:: Records supplied ::

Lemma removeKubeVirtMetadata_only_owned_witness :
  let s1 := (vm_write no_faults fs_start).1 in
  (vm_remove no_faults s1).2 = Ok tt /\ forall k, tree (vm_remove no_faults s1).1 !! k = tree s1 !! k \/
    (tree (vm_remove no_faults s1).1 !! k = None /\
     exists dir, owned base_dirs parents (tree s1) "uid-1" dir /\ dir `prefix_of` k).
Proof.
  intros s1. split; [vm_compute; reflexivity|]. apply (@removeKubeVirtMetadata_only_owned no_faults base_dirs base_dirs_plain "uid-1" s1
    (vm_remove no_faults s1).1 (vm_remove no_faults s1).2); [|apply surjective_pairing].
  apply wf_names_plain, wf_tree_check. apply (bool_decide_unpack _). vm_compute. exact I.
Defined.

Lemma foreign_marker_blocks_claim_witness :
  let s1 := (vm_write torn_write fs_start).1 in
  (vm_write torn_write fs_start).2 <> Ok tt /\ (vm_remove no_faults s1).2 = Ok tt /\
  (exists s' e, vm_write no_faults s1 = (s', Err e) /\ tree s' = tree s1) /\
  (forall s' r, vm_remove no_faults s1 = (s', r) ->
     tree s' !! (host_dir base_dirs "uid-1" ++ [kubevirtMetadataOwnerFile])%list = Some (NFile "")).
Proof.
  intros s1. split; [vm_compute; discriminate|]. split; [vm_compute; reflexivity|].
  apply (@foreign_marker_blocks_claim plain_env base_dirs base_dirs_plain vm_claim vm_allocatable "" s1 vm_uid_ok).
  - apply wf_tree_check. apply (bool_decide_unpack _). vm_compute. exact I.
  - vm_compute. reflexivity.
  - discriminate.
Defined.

:::
:: Records supplied ::

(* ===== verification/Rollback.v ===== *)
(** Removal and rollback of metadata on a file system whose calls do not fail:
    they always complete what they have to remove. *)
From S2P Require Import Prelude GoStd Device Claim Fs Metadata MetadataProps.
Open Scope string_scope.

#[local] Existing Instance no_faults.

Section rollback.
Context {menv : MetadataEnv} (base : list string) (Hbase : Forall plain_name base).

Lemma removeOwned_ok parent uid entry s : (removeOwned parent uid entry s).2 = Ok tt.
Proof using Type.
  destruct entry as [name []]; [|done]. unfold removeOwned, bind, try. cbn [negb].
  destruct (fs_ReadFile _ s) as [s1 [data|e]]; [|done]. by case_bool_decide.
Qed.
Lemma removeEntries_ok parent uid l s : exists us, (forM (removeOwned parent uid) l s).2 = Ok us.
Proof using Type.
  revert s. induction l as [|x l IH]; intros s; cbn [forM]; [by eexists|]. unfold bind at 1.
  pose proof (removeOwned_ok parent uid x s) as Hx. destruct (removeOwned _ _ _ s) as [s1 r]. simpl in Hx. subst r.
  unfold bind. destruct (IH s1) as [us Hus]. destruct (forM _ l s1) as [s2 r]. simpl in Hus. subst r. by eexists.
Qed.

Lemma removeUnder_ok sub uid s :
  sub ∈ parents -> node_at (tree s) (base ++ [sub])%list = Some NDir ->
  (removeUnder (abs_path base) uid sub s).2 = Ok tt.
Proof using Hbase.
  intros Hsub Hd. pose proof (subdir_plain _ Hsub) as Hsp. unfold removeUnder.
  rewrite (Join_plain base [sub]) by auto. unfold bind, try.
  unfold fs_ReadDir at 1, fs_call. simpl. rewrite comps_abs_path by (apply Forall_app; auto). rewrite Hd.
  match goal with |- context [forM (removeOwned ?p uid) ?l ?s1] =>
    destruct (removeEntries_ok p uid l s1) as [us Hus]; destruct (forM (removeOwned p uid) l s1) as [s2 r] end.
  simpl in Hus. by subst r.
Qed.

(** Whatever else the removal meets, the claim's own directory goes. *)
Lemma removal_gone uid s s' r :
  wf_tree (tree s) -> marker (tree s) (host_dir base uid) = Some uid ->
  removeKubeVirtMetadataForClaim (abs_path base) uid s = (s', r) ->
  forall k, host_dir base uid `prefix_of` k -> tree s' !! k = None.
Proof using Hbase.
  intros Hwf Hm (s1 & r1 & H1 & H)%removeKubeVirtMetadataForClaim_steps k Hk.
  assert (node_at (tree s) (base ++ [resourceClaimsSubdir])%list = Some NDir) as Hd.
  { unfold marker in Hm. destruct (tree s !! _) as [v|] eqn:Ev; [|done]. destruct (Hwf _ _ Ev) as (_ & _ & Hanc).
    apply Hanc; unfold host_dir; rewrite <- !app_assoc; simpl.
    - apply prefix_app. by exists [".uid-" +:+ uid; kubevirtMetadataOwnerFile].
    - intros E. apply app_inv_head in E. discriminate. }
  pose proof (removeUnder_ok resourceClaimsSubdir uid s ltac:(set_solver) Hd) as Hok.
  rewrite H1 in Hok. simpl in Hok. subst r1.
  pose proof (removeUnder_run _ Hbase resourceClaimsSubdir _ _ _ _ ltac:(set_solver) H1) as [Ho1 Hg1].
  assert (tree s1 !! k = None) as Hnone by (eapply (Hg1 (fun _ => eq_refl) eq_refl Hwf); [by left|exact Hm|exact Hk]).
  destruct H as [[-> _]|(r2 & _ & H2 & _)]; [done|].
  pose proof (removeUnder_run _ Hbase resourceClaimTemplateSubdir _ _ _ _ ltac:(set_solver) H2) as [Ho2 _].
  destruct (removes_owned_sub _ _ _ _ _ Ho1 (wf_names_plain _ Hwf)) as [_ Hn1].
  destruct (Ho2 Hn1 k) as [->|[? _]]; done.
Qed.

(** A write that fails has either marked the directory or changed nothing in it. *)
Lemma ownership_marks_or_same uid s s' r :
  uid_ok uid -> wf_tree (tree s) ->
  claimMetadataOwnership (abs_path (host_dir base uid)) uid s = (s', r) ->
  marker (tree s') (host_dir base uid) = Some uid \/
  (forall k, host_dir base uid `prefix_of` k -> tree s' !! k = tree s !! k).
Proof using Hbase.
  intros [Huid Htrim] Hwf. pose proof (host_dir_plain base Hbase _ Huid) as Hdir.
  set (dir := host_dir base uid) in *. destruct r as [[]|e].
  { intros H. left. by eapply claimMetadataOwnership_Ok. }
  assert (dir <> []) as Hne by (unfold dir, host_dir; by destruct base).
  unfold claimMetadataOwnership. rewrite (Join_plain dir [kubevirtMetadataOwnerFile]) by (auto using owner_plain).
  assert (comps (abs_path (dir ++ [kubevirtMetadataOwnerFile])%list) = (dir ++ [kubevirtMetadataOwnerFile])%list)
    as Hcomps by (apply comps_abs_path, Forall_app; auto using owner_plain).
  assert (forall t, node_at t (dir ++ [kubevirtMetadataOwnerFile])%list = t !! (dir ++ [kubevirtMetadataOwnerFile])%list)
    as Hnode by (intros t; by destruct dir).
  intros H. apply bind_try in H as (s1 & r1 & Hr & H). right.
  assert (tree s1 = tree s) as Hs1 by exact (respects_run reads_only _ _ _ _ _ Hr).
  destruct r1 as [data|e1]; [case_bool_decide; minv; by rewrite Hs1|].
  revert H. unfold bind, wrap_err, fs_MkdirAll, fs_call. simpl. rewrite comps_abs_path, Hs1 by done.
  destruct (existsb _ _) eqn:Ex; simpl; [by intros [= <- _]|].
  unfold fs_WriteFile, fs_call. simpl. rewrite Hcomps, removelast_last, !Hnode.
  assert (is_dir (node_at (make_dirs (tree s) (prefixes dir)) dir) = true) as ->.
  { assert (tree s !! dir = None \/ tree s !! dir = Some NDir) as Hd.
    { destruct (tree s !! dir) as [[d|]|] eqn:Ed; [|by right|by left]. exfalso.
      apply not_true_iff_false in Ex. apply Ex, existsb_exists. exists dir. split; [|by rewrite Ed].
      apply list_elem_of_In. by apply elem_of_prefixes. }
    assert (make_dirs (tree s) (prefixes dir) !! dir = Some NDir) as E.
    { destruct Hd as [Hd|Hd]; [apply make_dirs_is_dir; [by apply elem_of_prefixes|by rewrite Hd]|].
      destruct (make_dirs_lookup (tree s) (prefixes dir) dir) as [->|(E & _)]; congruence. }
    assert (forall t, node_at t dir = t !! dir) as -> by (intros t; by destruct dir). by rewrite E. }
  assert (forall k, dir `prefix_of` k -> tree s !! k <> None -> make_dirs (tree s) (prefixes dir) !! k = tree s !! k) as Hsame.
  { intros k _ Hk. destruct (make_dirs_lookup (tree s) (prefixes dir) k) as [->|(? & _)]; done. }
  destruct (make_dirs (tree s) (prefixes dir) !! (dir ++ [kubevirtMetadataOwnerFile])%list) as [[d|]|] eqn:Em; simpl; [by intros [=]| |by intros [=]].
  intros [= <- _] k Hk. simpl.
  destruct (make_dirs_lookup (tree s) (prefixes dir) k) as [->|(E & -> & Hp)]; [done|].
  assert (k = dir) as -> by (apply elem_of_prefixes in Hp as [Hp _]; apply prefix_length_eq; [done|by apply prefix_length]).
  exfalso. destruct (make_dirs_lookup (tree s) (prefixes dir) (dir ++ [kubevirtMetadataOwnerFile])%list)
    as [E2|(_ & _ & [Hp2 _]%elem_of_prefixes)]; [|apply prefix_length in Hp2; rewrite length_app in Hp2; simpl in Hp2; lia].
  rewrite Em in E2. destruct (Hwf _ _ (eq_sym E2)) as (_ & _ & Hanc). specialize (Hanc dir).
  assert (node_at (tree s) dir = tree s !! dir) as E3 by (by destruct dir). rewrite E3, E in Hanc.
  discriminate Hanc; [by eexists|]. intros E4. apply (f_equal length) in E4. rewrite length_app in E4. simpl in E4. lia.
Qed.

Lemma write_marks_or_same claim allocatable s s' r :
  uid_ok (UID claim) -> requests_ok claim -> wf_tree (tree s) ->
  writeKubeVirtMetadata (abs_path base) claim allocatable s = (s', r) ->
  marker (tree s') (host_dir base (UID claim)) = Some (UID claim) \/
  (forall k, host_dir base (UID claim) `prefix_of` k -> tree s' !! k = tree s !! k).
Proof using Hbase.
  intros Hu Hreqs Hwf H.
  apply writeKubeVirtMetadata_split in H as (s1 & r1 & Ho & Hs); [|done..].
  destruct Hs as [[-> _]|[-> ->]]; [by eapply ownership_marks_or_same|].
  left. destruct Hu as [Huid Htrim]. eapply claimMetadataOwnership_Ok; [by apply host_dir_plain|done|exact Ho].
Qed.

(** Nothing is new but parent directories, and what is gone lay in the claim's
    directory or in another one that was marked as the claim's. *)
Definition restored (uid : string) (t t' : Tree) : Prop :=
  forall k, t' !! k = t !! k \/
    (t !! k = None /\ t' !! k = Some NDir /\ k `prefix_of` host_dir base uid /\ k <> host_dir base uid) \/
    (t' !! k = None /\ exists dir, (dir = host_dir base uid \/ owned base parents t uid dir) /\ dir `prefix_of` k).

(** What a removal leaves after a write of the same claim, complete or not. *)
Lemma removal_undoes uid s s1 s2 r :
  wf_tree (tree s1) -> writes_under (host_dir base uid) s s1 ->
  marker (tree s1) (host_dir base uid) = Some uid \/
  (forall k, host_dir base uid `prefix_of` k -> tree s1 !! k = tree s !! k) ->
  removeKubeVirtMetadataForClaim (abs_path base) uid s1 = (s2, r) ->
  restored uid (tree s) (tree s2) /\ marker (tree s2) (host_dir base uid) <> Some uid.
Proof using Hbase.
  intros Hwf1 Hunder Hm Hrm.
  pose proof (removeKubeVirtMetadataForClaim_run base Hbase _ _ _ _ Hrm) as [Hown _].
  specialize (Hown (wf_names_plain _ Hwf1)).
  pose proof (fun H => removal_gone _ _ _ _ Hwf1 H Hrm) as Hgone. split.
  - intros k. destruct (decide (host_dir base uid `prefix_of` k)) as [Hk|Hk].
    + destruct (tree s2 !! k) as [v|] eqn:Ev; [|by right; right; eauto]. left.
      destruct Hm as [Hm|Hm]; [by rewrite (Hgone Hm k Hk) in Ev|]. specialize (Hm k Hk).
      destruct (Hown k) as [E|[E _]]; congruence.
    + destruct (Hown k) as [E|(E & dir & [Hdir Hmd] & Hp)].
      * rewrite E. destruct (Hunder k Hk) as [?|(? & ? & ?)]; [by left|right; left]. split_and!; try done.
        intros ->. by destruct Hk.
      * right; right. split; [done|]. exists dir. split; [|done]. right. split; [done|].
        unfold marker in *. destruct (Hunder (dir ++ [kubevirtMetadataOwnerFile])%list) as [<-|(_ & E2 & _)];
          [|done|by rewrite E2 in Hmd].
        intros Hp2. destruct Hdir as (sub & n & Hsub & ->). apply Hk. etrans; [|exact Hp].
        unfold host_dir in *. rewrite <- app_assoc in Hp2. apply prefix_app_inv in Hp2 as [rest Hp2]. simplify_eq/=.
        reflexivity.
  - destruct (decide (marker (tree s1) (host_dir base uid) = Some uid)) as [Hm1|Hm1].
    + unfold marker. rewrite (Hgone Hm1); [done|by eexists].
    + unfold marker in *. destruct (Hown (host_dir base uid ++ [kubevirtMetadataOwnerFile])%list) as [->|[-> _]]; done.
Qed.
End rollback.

:::

# Task description:
Your answer should be the lines above from the one containing "destruct (make_dirs (tree" through the one containing "forall k, t' !! k = t !! k \/", copied exactly and with both ends kept.

# Response below:
  destruct (make_dirs (tree s) (prefixes dir) !! (dir ++ [kubevirtMetadataOwnerFile])%list) as [[d|]|] eqn:Em; simpl; [by intros [=]| |by intros [=]].
  intros [= <- _] k Hk. simpl.
  destruct (make_dirs_lookup (tree s) (prefixes dir) k) as [->|(E & -> & Hp)]; [done|].
  assert (k = dir) as -> by (apply elem_of_prefixes in Hp as [Hp _]; apply prefix_length_eq; [done|by apply prefix_length]).
  exfalso. destruct (make_dirs_lookup (tree s) (prefixes dir) (dir ++ [kubevirtMetadataOwnerFile])%list)
    as [E2|(_ & _ & [Hp2 _]%elem_of_prefixes)]; [|apply prefix_length in Hp2; rewrite length_app in Hp2; simpl in Hp2; lia].
  rewrite Em in E2. destruct (Hwf _ _ (eq_sym E2)) as (_ & _ & Hanc). specialize (Hanc dir).
  assert (node_at (tree s) dir = tree s !! dir) as E3 by (by destruct dir). rewrite E3, E in Hanc.
  discriminate Hanc; [by eexists|]. intros E4. apply (f_equal length) in E4. rewrite length_app in E4. simpl in E4. lia.
Qed.

Lemma write_marks_or_same claim allocatable s s' r :
  uid_ok (UID claim) -> requests_ok claim -> wf_tree (tree s) ->
  writeKubeVirtMetadata (abs_path base) claim allocatable s = (s', r) ->
  marker (tree s') (host_dir base (UID claim)) = Some (UID claim) \/
  (forall k, host_dir base (UID claim) `prefix_of` k -> tree s' !! k = tree s !! k).
Proof using Hbase.
  intros Hu Hreqs Hwf H.
  apply writeKubeVirtMetadata_split in H as (s1 & r1 & Ho & Hs); [|done..].
  destruct Hs as [[-> _]|[-> ->]]; [by eapply ownership_marks_or_same|].
  left. destruct Hu as [Huid Htrim]. eapply claimMetadataOwnership_Ok; [by apply host_dir_plain|done|exact Ho].
Qed.

(** Nothing is new but parent directories, and what is gone lay in the claim's
    directory or in another one that was marked as the claim's. *)
Definition restored (uid : string) (t t' : Tree) : Prop :=
  forall k, t' !! k = t !! k \/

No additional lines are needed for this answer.